• **TASK**
Which lines of the data contain the string "columns"? Show each of them.

• **DATA SUPPLIED**
(** [len(df)] *)
Definition len {F} : M F Z := fun df => Ok (Z.of_nat (nrows df), df).

(** the frame left by a computation *)
Definition exec {F A} (m : M F A) (df : DataFrame F) : result (DataFrame F) :=
  match m df with Ok (_, df') => Ok df' | Raise e => Raise e end.

(** the value returned by a computation *)
Definition value {F A} (m : M F A) (df : DataFrame F) : result A :=
  match m df with Ok (a, _) => Ok a | Raise e => Raise e end.

(** ** pandas: operations on columns *)

Section Series.
Context {F : Type} `{Float64 F}.

(** [pd.to_datetime] on a column the loader has parsed. *)
Definition to_datetime (c : column F) : result (column F) :=
  match c with
  | Datetimes l => Ok (Datetimes l)
  | _ => Raise (TypeError "to_datetime")
  end.

Definition as_datetimes (c : column F) : result (list Timestamp) :=
  match c with
  | Datetimes l => Ok l
  | _ => Raise (TypeError "datetime64 expected")
  end.

(** a numeric column as float64 *)
Definition as_floats (c : column F) : result (list F) :=
  match c with
  | Floats l => Ok l
  | Ints l => Ok (map f_of_int l)
  | _ => Raise (TypeError "numeric dtype expected")
  end.

Definition as_ints (c : column F) : result (list Z) :=
  match c with
  | Ints l => Ok l
  | _ => Raise (TypeError "int64 expected")
  end.

Definition as_bools (c : column F) : result (list bool) :=
  match c with
  | Bools l => Ok l
  | _ => Raise (TypeError "bool expected")
  end.

Definition as_categories (c : column F) : result (list (option label)) :=
  match c with
  | Categories l => Ok l
  | _ => Raise (TypeError "category expected")
  end.

(** [a - b] on two datetime columns, then [.dt.days] *)
Definition sub_dt_days (a b : column F) : result (column F) :=
  match as_datetimes a, as_datetimes b with
  | Ok la, Ok lb => Ok (Ints (zip_with (fun x y => td_days (x - y)) la lb))
  | Raise e, _ | _, Raise e => Raise e
  end.

(** [t - b] for a timestamp and a datetime column, then [.dt.days] *)
Definition rsub_dt_days (t : Timestamp) (b : column F) : result (column F) :=
  match as_datetimes b with
  | Ok lb => Ok (Ints (map (fun y => td_days (t - y)) lb))
  | Raise e => Raise e
  end.

(** [.clip(lower=lo)] on an int64 column *)
Definition clip_lower (lo : Z) (c : column F) : result (column F) :=
  match as_ints c with
  | Ok l => Ok (Ints (map (Z.max lo) l))
  | Raise e => Raise e
  end.

(** [c / n] for a number [n]: true division, in float64 *)
Definition truediv_scalar (c : column F) (n : Z) : result (column F) :=
  match as_floats c with
  | Ok l => Ok (Floats (map (fun x => f_div x (f_of_int n)) l))
  | Raise e => Raise e
  end.

(** [a / b], element by element *)
Definition truediv (a b : column F) : result (column F) :=
  match as_floats a, as_floats b with
  | Ok la, Ok lb => Ok (Floats (zip_with f_div la lb))
  | Raise e, _ | _, Raise e => Raise e
  end.

(** [a * b], element by element *)
Definition mul (a b : column F) : result (column F) :=
  match as_floats a, as_floats b with
  | Ok la, Ok lb => Ok (Floats (zip_with f_mul la lb))
  | Raise e, _ | _, Raise e => Raise e
  end.

(** [c < t] for a datetime column and a timestamp *)
Definition lt_timestamp (c : column F) (t : Timestamp) : result (column F) :=
  match as_datetimes c with
  | Ok l => Ok (Bools (map (fun x => x <? t) l))
  | Raise e => Raise e
  end.

(** [Series.sum()] of a bool column: how many are [True] *)
Definition sum_bools (c : column F) : result Z :=
  match as_bools c with
  | Ok l => Ok (Z.of_nat (length (List.filter id l)))
  | Raise e => Raise e
  end.

(** *** [ndarray.sum()]

    numpy's pairwise summation of a contiguous float64 array
    ([DOUBLE_pairwise_sum]).  Below 8 elements the sum is taken from zero,
    left to right.  Up to 128 elements the first eight open eight running
    sums, every further full block of eight is added to them lane by lane,
    the eight are added as a balanced tree, and the elements after the last
    full block are added to that, left to right.  A longer array is split
    at half its length, rounded down to a multiple of eight, and the sums
    of the two parts are added.  (The sign of a sum that is zero is not
    modelled.) *)
Definition seq_sum (a : list F) (acc : F) : F := fold_left f_add a acc.

Fixpoint lanes_sum (r a : list F) (blocks : nat) : list F :=
  match blocks with
  | O => r
  | S blocks' =>
      lanes_sum (zip_with f_add r (firstn 8 a)) (skipn 8 a) blocks'
  end.

Definition lanes_total (r : list F) : F :=
  match r with
  | [r0; r1; r2; r3; r4; r5; r6; r7] =>
      f_add (f_add (f_add r0 r1) (f_add r2 r3))
            (f_add (f_add r4 r5) (f_add r6 r7))
  | _ => seq_sum r (f_of_int 0)
  end.

(** for [8 <= len(a) <= 128] *)
Definition block_sum (a : list F) : F :=
  let n := length a in
  let r := lanes_sum (firstn 8 a) (skipn 8 a) (n / 8 - 1) in
  seq_sum (skipn (8 * (n / 8)) a) (lanes_total r).

(** [fuel] bounds the depth of the splitting; the length of the array is
    enough, every split halving it. *)
Fixpoint pairwise_sum_rec (fuel : nat) (a : list F) : F :=
  let n := length a in
  if (n <? 8)%nat then seq_sum a (f_of_int 0)
  else if (n <=? 128)%nat then block_sum a
  else match fuel with
       | O => block_sum a
       | S fuel' =>
           let n2 := (n / 2 - (n / 2) mod 8)%nat in
           f_add (pairwise_sum_rec fuel' (firstn n2 a))
                 (pairwise_sum_rec fuel' (skipn n2 a))
       end.

Definition pairwise_sum (a : list F) : F := pairwise_sum_rec (length a) a.

(** *** [Series.mean()]

    [nanops.nanmean], as it runs without the optional bottleneck library:
    NaN entries are replaced by zero and left out of the count; the sum is
    [ndarray.sum()]; no valid entry gives NaN. *)
Definition nansum (l : list F) : F :=
  pairwise_sum (map (fun x => if f_isnan x then f_of_int 0 else x) l).

Definition count (l : list F) : nat :=
  length (List.filter (fun x => negb (f_isnan x)) l).

Definition mean_of (l : list F) : F :=
  if (count l =? 0)%nat then f_nan
  else f_div (nansum l) (f_of_int (Z.of_nat (count l))).

Definition mean (c : column F) : result F :=
  match as_floats c with
  | Ok l => Ok (mean_of l)
  | Raise e => Raise e
  end.

End Series.

(** ** pandas: [qcut] *)

(** The [duplicates] argument of [pd.qcut]. *)
Inductive duplicates : Type := dup_raise | dup_drop.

• **RESULT OF THE TASK**
(** ** pandas: operations on columns *)
(** [a - b] on two datetime columns, then [.dt.days] *)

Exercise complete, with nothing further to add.